Как реагирует среднестатистический анархист, когда некто пахнущий другой стаей находит хвалебные слова для его либертарного проекта? Например, ремесленник из собрания среднего класса Христианско-демократического союза?

Он сердится и озабоченно спрашивает себя, что же он сделал не так? Но почему же? Не были ли анархисты всегда горды тем, что их идеи дружественны людям, их образ мышления прост, их образ действия прям, а их намерения позитивны? Идеи взаимопомощи, самоорганизации, прямого действия и акратии, например. Почему же, во имя всего святого, такие позитивные анархистские перлы должны приниматься на ура только анархистами? Это подозрительно, когда анархистские модели признаются и за своими границами? Кажется, что так.

Стигматизированные изоляцией на протяжение десятилетий, оглуплённые горько-сладким ядом угла обиженных маргинальных групп, поза огораживающегося всезнайки, кажется, как раз становится добродетелью находить верный курс в прямой пропорциональности отвержения «другими». И что ещё хуже: очевидно, анархисты сверх того почти полностью вытеснили те фазы своей истории и идентичности, когда они действовали со своим социальным окружением в одном ритме. Те редкие, но довольно важные моменты, в которые им удавалось выйти из теневого существования и перенести свои утопии прямо в реальную жизнь. События подобные испанской революции, аргентинским бунтам и восстанию на Украине всё ещё охотно вспоминаются, но, к сожалению, всё чаще в смысле ритуального и похожего на молитвенное колесо цитирования. Их собственный характер, их предпосылки и динамика при этом почти со стыдом замалчиваются.

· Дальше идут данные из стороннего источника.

(** [recordFailedLogin(identifier)]: count, time, the last ten attempt
  times; the identifier is blocked from the [maxFailedAttempts]-th. *)
Definition recordFailedLogin (identifier : jsstring) (now : Z) (st : Security) : Security :=
  let current := default (mkAttempts 0 0 []) (JsMap.get identifier (failedAttempts st)) in
  let atts := attempts current ++ [now] in
  let atts' := if 10 <? length atts then drop (length atts - 10) atts else atts in
  let current' := mkAttempts (S (count current)) now atts' in
  let blocked := if maxFailedAttempts st <=? count current' then set_add_js identifier (blockedIPs st)
                 else blockedIPs st in
  mkSec (JsMap.set identifier current' (failedAttempts st)) blocked (sessionTokens st)
    (maxFailedAttempts st) (cooldownPeriod st) (sessionTimeout st).

(** [clearLoginAttempts(identifier)]. *)
Definition clearLoginAttempts (identifier : jsstring) (st : Security) : Security :=
  mkSec (JsMap.delete identifier (failedAttempts st)) (List.filter (fun x => negb (bool_decide (x = identifier))) (blockedIPs st))
    (sessionTokens st) (maxFailedAttempts st) (cooldownPeriod st) (sessionTimeout st).

Definition set_sessions (m : JsMap.t jsstring Session) (st : Security) : Security :=
  mkSec (failedAttempts st) (blockedIPs st) m (maxFailedAttempts st) (cooldownPeriod st) (sessionTimeout st).

(** [generateSessionToken(userData)] with the generated token [tok]. *)
Definition generateSessionToken (tok u : jsstring) (now : Z) (st : Security) : Security :=
  set_sessions (JsMap.set tok (mkSession tok u now now (now + sessionTimeout st)) (sessionTokens st)) st.

(** [validateSessionToken(token)]: an expired session is deleted; a live
  one has its [lastActivity] refreshed, its [expiresAt] unchanged. *)
Definition validateSessionToken (tok : jsstring) (now : Z) (st : Security) : Security * option Session :=
  match JsMap.get tok (sessionTokens st) with
  | None => (st, None)
  | Some s =>
      if (expiresAt s <? now)%Z then (set_sessions (JsMap.delete tok (sessionTokens st)) st, None)
      else
        let s' := mkSession (token s) (user s) (createdAt s) now (expiresAt s) in
        (set_sessions (JsMap.set tok s' (sessionTokens st)) st, Some s')
  end.

(** [revokeSessionToken(token)]. *)
Definition revokeSessionToken (tok : jsstring) (st : Security) : Security :=
  set_sessions (JsMap.delete tok (sessionTokens st)) st.

(** [_cleanupExpiredSessions()], run every minute. *)
Definition _cleanupExpiredSessions (now : Z) (st : Security) : Security :=
  set_sessions (List.filter (fun e => negb (expiresAt e.2 <? now)%Z) (sessionTokens st)) st.

(** ** [ActivityLogManager] *)

Record LogEntry := mkLog { log_id : jsstring; timestamp : Z; action : jsstring; log_user : jsstring }.

Record ActivityLog := mkAL { logs : list LogEntry; maxLogs : nat }.

(** [CONFIG.ADMIN]: absent from [src/src/js/config.js]. *)
Record AdminConfig := mkAdminConfig { MAX_ACTIVITY_LOGS : nat; PERMISSIONS : list jsstring }.

(** [new ActivityLogManager()]: reads [CONFIG.ADMIN.MAX_ACTIVITY_LOGS]. *)
Definition new_ActivityLogManager (cfg : option AdminConfig) : js_error + ActivityLog :=
  match cfg with
  | None => inl (TypeError (js "Cannot read properties of undefined (reading 'MAX_ACTIVITY_LOGS')"))
  | Some c => inr (mkAL [] (MAX_ACTIVITY_LOGS c))
  end.

(** [logActivity(action, details)]: [details.user || 'system']. *)
Definition logActivity (logId action : jsstring) (u : option jsstring) (now : Z) (al : ActivityLog) : ActivityLog :=
  let entry := mkLog logId now action (match u with Some ((_ :: _) as s) => s | _ => js "system" end) in
  let l := entry :: logs al in
  mkAL (if maxLogs al <? length l then take (maxLogs al) l else l) (maxLogs al).

Record LogFilters := mkFilters {
  f_action : option jsstring; f_user : option jsstring;
  f_startTime : option Z; f_endTime : option Z; f_page : option Z; f_pageSize : option Z
}.

(** [filters.x] when truthy. *)
Definition truthy_str (o : option jsstring) : option jsstring :=
  match o with Some ((_ :: _) as s) => Some s | _ => None end.
Definition truthy_num (o : option Z) : option Z :=
  match o with Some z => if (z =? 0)%Z then None else Some z | None => None end.

(** [getLogs(filters)]. *)
Definition getLogs (fl : LogFilters) (al : ActivityLog) : list LogEntry :=
  let l0 := logs al in
  let l1 := match truthy_str (f_action fl) with Some a => List.filter (fun e => bool_decide (action e = a)) l0 | None => l0 end in
  let l2 := match truthy_str (f_user fl) with Some u => List.filter (fun e => bool_decide (log_user e = u)) l1 | None => l1 end in
  let l3 := match truthy_num (f_startTime fl) with Some t => List.filter (fun e => (t <=? timestamp e)%Z) l2 | None => l2 end in
  let l4 := match truthy_num (f_endTime fl) with Some t => List.filter (fun e => (timestamp e <=? t)%Z) l3 | None => l3 end in
  match truthy_num (f_page fl), truthy_num (f_pageSize fl) with
  | Some p, Some n => js_slice l4 ((p - 1) * n) ((p - 1) * n + n)
  | _, _ => l4
  end.
(** [getNote] on notes read as a plain object without a truthy [get]. *)
Lemma getNote_value (url : jsstring) (now : Z) (st : state) (fs : list (jsstring * jsval)) :
  snd (getNotes now st) = JObj fs -> falsy (default JUndefined (JsMap.get (js "get") fs)) = true ->
  snd (getNote url now st) = inr (default JUndefined (JsMap.get url fs)).
Proof.
  intros Hn Hg. unfold getNote. destruct (getNotes now st) as [st1 notes]. simpl in Hn. subst notes.
  cbn [snd member_test]. by rewrite Hg.
Qed.

(** [addLog] on a cached array, [localStorage] unavailable: the array of
  the cache entry grows in place and nothing else changes. *)
Lemma addLog_unavailable_hit (log : jsval) (xs : list jsval) (t now : Z) (st : state) :
  available (st_local st) = false ->
  JsMap.get (cacheKey local ADMIN_LOGS) (cache st) = Some (mkCached (JArr xs) t) ->
  isExpired now t (cacheTimeout st) = false -> length xs < MAX_LOGS ->
  fst (addLog log now st) = set_cache (JsMap.set (cacheKey local ADMIN_LOGS) (mkCached (JArr (log :: xs)) t) (cache st)) st.
Proof.
  intros Ha Hc He Hl. unfold addLog, get_for_update. rewrite (cache_hit_true _ _ _ _ Hc He), (get_hit _ _ _ _ _ _ Hc He).
  cbn [c_value fst snd]. replace (MAX_LOGS <? length (log :: xs)) with false by (symmetry; apply Nat.ltb_ge; simpl; lia).
  unfold write_through. rewrite Hc. unfold setLogs. rewrite set_local_fail; [done|]. by destruct st.
Qed.

Lemma length_trim_logs (l : list jsval) :
  length (if MAX_LOGS <? length l then take MAX_LOGS l else l) <= MAX_LOGS.
Proof. destruct (Nat.ltb_spec MAX_LOGS (length l)); [rewrite length_take|]; lia. Qed.

(** ** Properties *)

(** a preference written with [preferences.set(key, value)] on an
  available [localStorage] is what [preferences.get(key, d)] reads back
  within the cache lifetime: [ObjectUtils.set] writes it, [storage.set]
  caches a clone, [ObjectUtils.get] reads the clone (a JSON-clean value is
  its own clone). *)
Theorem preferences_set_then_get (key : jsstring) (v d : jsval) (now now' : Z) (st st' : state) :
  available (st_local st) = true -> json_clean v = true -> is_undefined v = false ->
  preferences_set key v now st = Some (st', inr tt) -> (now' - now <= cacheTimeout st)%Z ->
  snd (preferences_get key d now' st') = v.
Proof.
  intros Hav Hc Hu Hs Ht. destruct (update_with_cache _ _ _ _ _ _ Hav Hs) as (prefs' & Hset & Hce & Hto).
  unfold preferences_get. rewrite (get_hit _ _ _ _ _ _ Hce).
  - simpl. rewrite (ObjectUtils.get_deepClone_after_set _ _ _ _ _ Hset Hu). by apply deepClone_clean.
  - simpl. rewrite Hto. by apply fresh_not_expired.
Qed.

Lemma preferences_set_then_get_witness :
  exists st', preferences_set (js "ui.theme") (JStr (js "dark")) 0 (init true true) = Some (st', inr tt) /\
    snd (preferences_get (js "ui.theme") JNull 10 st') = JStr (js "dark").
Proof.
  eexists. split; [reflexivity|].
  apply (preferences_set_then_get (js "ui.theme") (JStr (js "dark")) JNull 0 10 (init true true));
    [reflexivity | reflexivity | reflexivity | reflexivity | vm_compute; discriminate].
Defined.

(** on a fresh store the first note saved is lost: [getNotes()]
  returns the default [new Map()], whose deep clone (cached) and JSON
  form (stored) are [{}]; [setNote] puts the note in the [Map], which
  [setNotes] turns into [{}] again, so [getNote] reads [undefined].  A
  second [setNote] finds the plain object [{}], writes [notes[url]] and
  is kept. *)
Theorem first_note_lost (url : jsstring) (note : jsval) (now now' : Z) :
  url <> js "get" -> json_clean note = true ->
  exists st1 st2,
    setNote url note now (init true true) = Some (st1, inr tt) /\
    snd (getNote url now' st1) = inr JUndefined /\
    setNote url note now' st1 = Some (st2, inr tt) /\
    snd (getNote url now' st2) = inr note.
Proof.
  intros Hu Hc.
  pose (st1 := fst (StorageCache.set IMAGE_NOTES (JMap [(JStr url, note)]) local now
                (fst (StorageCache.get IMAGE_NOTES (JMap []) local now (init true true))))).
  assert (Hg : forall d t, snd (StorageCache.get IMAGE_NOTES d local t st1) = JObj []).
  { intros d t. apply (get_cached_stored _ _ _ now); vm_compute; reflexivity. }
  assert (H3 : setNote url note now' st1 =
    Some (fst (StorageCache.set IMAGE_NOTES (JObj (JsMap.set url note [])) local now'
           (write_through IMAGE_NOTES (cache_hit IMAGE_NOTES now' st1) (JObj (JsMap.set url note []))
              (fst (StorageCache.get IMAGE_NOTES (JMap []) local now' st1)))), inr tt)).
  { unfold setNote, update_with, get_for_update. specialize (Hg (JMap []) now').
    destruct (StorageCache.get IMAGE_NOTES (JMap []) local now' st1) as [a b]. simpl in Hg. by subst b. }
  eexists st1, _. split; [reflexivity|].
  split; [by rewrite (getNote_value _ _ _ []) by first [reflexivity | apply Hg]|].
  split; [exact H3|].
  destruct (update_with_cache IMAGE_NOTES (JMap []) (fun notes => map_or_object_set notes url note) now' st1 _
              ltac:(reflexivity) H3) as (x' & Hw & Hce & Hto).
  rewrite Hg in Hw. cbn in Hw. injection Hw as <-.
  rewrite (getNote_value _ _ _ (map (fun f => (fst f, deepClone (snd f))) (JsMap.set url note []))).
  - rewrite ObjectUtils.get_map_deepClone, JsMap.get_set_eq. simpl. by rewrite deepClone_clean.
  - unfold getNotes. rewrite (get_hit _ _ _ _ _ _ Hce); [reflexivity|]. rewrite Hto.
    apply fresh_not_expired. rewrite Z.sub_diag. vm_compute. discriminate.
  - rewrite ObjectUtils.get_map_deepClone, JsMap.get_set_ne by done. reflexivity.
Qed.
(** [getTimeAgo] compares the elapsed time with a minute, an hour, a
  day and 30 days: the floor-divided counts it tests are the thresholds in
  milliseconds. *)
Theorem getTimeAgo_spec (now target : Z) :
  let d := (now - target)%Z in
  getTimeAgo now target =
    if (d <? 60000)%Z then zh_just_now
    else if (d <? 3600000)%Z then nat_to_jsstring (Z.to_nat (d / 60000)) ++ zh_minutes_ago
    else if (d <? 86400000)%Z then nat_to_jsstring (Z.to_nat (d / 3600000)) ++ zh_hours_ago
    else if (d <? 2592000000)%Z then nat_to_jsstring (Z.to_nat (d / 86400000)) ++ zh_days_ago
    else toLocaleDateString target.
Proof.
  cbn zeta. unfold getTimeAgo. rewrite !div_ltb by lia. reflexivity.
Qed.
End TimeAgo.

End TimeUtils.

(** ** [ValidationUtils] *)

Module ValidationUtils.

(** The messages of [ERROR_MESSAGES] the validators return, and the
  literal ['请选择文件'] (select a file). *)
Inductive message := TOKEN_TOO_SHORT | TOKEN_INVALID | FILE_TOO_LARGE | UNSUPPORTED_FORMAT | SELECT_FILE.

(** [{valid, message}]. *)
Record result := mkResult { valid : bool; msg : option message }.

Definition ok : result := mkResult true None.
Definition err (m : message) : result := mkResult false (Some m).

(** [CONFIG.SECURITY.TOKEN_MIN_LENGTH]. *)
Definition TOKEN_MIN_LENGTH : nat := 20.

Definition is_alnum (c : Z) : bool :=
  (((48 <=? c) && (c <=? 57)) || ((65 <=? c) && (c <=? 90)) || ((97 <=? c) && (c <=? 122)))%Z.

Definition is_lower_hex (c : Z) : bool := (((48 <=? c) && (c <=? 57)) || ((97 <=? c) && (c <=? 102)))%Z.

(** [PATTERNS.GITHUB_TOKEN]: [/^gh[ps]_[a-zA-Z0-9]{36,}$/]. *)
Definition GITHUB_TOKEN (s : jsstring) : bool :=
  match s with
  | g :: h :: p :: u :: rest =>
      (g =? 103)%Z && (h =? 104)%Z && ((p =? 112)%Z || (p =? 115)%Z) && (u =? 95)%Z &&
      (36 <=? length rest) && forallb is_alnum rest
  | _ => false
  end.

(** [PATTERNS.GITHUB_CLASSIC_TOKEN]: [/^[a-f0-9]{40}$/]. *)
Definition GITHUB_CLASSIC_TOKEN (s : jsstring) : bool := (length s =? 40) && forallb is_lower_hex s.

(** [validateGitHubToken(token)]; [None] is [undefined] or [null]. *)
Definition validateGitHubToken (token : option jsstring) : result :=
  match token with
  | None | Some [] => err TOKEN_TOO_SHORT
  | Some t =>
      if length t <? TOKEN_MIN_LENGTH then err TOKEN_TOO_SHORT
      else if negb (GITHUB_TOKEN t) && negb (GITHUB_CLASSIC_TOKEN t) then err TOKEN_INVALID
      else ok
  end.

(** The part of a string before its first [c] and the part after, if any. *)
Fixpoint split_first (c : Z) (s : jsstring) : option (jsstring * jsstring) :=
  match s with
  | [] => None
  | x :: s' => if (x =? c)%Z then Some ([], s') else
               match split_first c s' with Some (a, b) => Some (x :: a, b) | None => None end
  end.

(** [[^\s@]]. *)
Definition email_char (c : Z) : bool := negb (is_js_whitespace c) && negb (c =? 64)%Z.
(* ===== verification/App.v ===== *)
(** * The application of [src/src/js/app.js]: [AppStateManager],
    [KeyboardShortcutManager], [DragDropManager], [PerformanceMonitor]
    and [App]

    [AppStateManager] keeps a flat state object, a bounded history of
    shallow copies and emits ['app:state-changed'] on every change;
    [App] listens to that event and drives the global loading overlay of
    [LoadingManager] ([UIOverlays]).  [KeyboardShortcutManager] keys its
    shortcuts by a normalized combination (lower-cased, blanks removed,
    split on [+], sorted by code units, joined); [DragDropManager]
    counts nested [dragenter]/[dragleave]; [PerformanceMonitor] keeps the
    last 100 samples of each array metric.  Date and timing values and
    the outcomes of the other managers' initialization are inputs. *)

From Stdlib Require Import QArith Qround.
From stdpp Require Import relations sorting.
From S2P Require Import Prelude JsMap Timers Utils UIOverlays UIManager.

(** The values the state object holds. *)
Inductive value :=
  | VUndefined
  | VBool (b : bool)
  | VStr (s : jsstring)
  | VSet (xs : list jsstring).   (** [selectedImages], a [Set] of image ids *)

#[export] Instance value_eq_dec : EqDecision value.
Proof. solve_decision. Defined.

(** ** [AppStateManager] *)

Module AppState.

Definition obj := JsMap.t jsstring value.

Inductive event :=
  | StateChanged (keys : list jsstring) (newState : obj)   (** ['app:state-changed'] *)
  | StateRestored (restoredState : obj).                  (** ['app:state-restored'] *)

Record state := mkState {
  values : obj;                    (** [this.state] *)
  stateHistory : list obj;         (** [this.stateHistory] *)
  emitted : list event }.

Definition maxHistorySize : nat := 50.

Definition initial_values : obj :=
  [(js "isInitialized", VBool false); (js "isLoading", VBool false); (js "currentView", VStr (js "gallery"));
   (js "selectedImages", VSet []); (js "dragDropActive", VBool false); (js "fullscreenMode", VBool false);
   (js "keyboardShortcutsEnabled", VBool true)].

(** [new AppStateManager()]. *)
Definition init : state := mkState initial_values [] [].

(** The argument of [setState]: one key, or an object merged with
  [Object.assign]. *)
Inductive update := One (k : jsstring) (v : value) | Many (kvs : list (jsstring * value)).

Definition update_keys (u : update) : list jsstring :=
  match u with One k _ => [k] | Many kvs => map fst kvs end.

Definition assign (u : update) (o : obj) : obj :=
  match u with
  | One k v => JsMap.set k v o
  | Many kvs => fold_left (fun acc '(k, v) => JsMap.set k v acc) kvs o
  end.

(** [_saveStateToHistory()]: push a copy, drop the oldest beyond 50. *)
Definition _saveStateToHistory (st : state) : list obj :=
  let h := stateHistory st ++ [values st] in
  if maxHistorySize <? length h then tail h else h.

(** [getState(key)]: [None] is [undefined]. *)
Definition getState (k : jsstring) (st : state) : option value := JsMap.get k (values st).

Интерес к плакативному былой славы стоит зачастую выше вопроса о значении такого опыта для нашей реальности здесь и сейчас: пропаганда вместо парадигмы.

Чтобы выразить это точно: в современных анархистских кругах в наших краях как правило более популярно жаться к героическим и туманным клише, чем серьёзно (и соответственно так же нелегко) применить уроки тех воплощённых утопий к нашей сегодняшней ситуации.

Этого недостаточно – снова и снова говорить, что анархия возможна, и что 50 лет назад уже раз удалось осуществить первые, великолепные шаги в масштабах современного массового общества. Независимо от дефицитов и противоречий тех революций, нужно постоянно отваживаться на отступление, найти и вытащить на свет те банальные и не особенно захватывающие схемы нитей из-за блестящих картин. Если этого не происходит, анархистское движение становится церковью блаженных мифов и опускается до традиционного кружка в самостоятельно построенном гетто.

Эта печальная перспектива может и не испугать некоторых анархистов – тех, которые уже устроились в гетто, и которым сектантский характер их движения обещает душевный комфорт. Но всех остальных, для которых привлекательность анархистского движения состоит не в просто философских упражнений мысли или в периодических пафосно-провокативных жестах, а в призвании действительно осуществить утопию, это состояние должно тревожить.

Тех анархистов, для которых практика стоит выше жеста (к которым я отношу и себя), безусловно, стало в последние годы больше. Начиная с самокритичного анализа (как например, на интернациональных встречах в Венеции, Мельбурне, Чикаго, Франкфурте или Сеуле), с артикуляции своего дискомфорта и развития новых идей, они уже нашли путь к практике. По всему миру, с бодро нарастающей тенденцией и неустанной фантазией, они экспереминтируют с необычными идеями. Проекты и определяющие направление модели является первыми попытками идти по длинному пути.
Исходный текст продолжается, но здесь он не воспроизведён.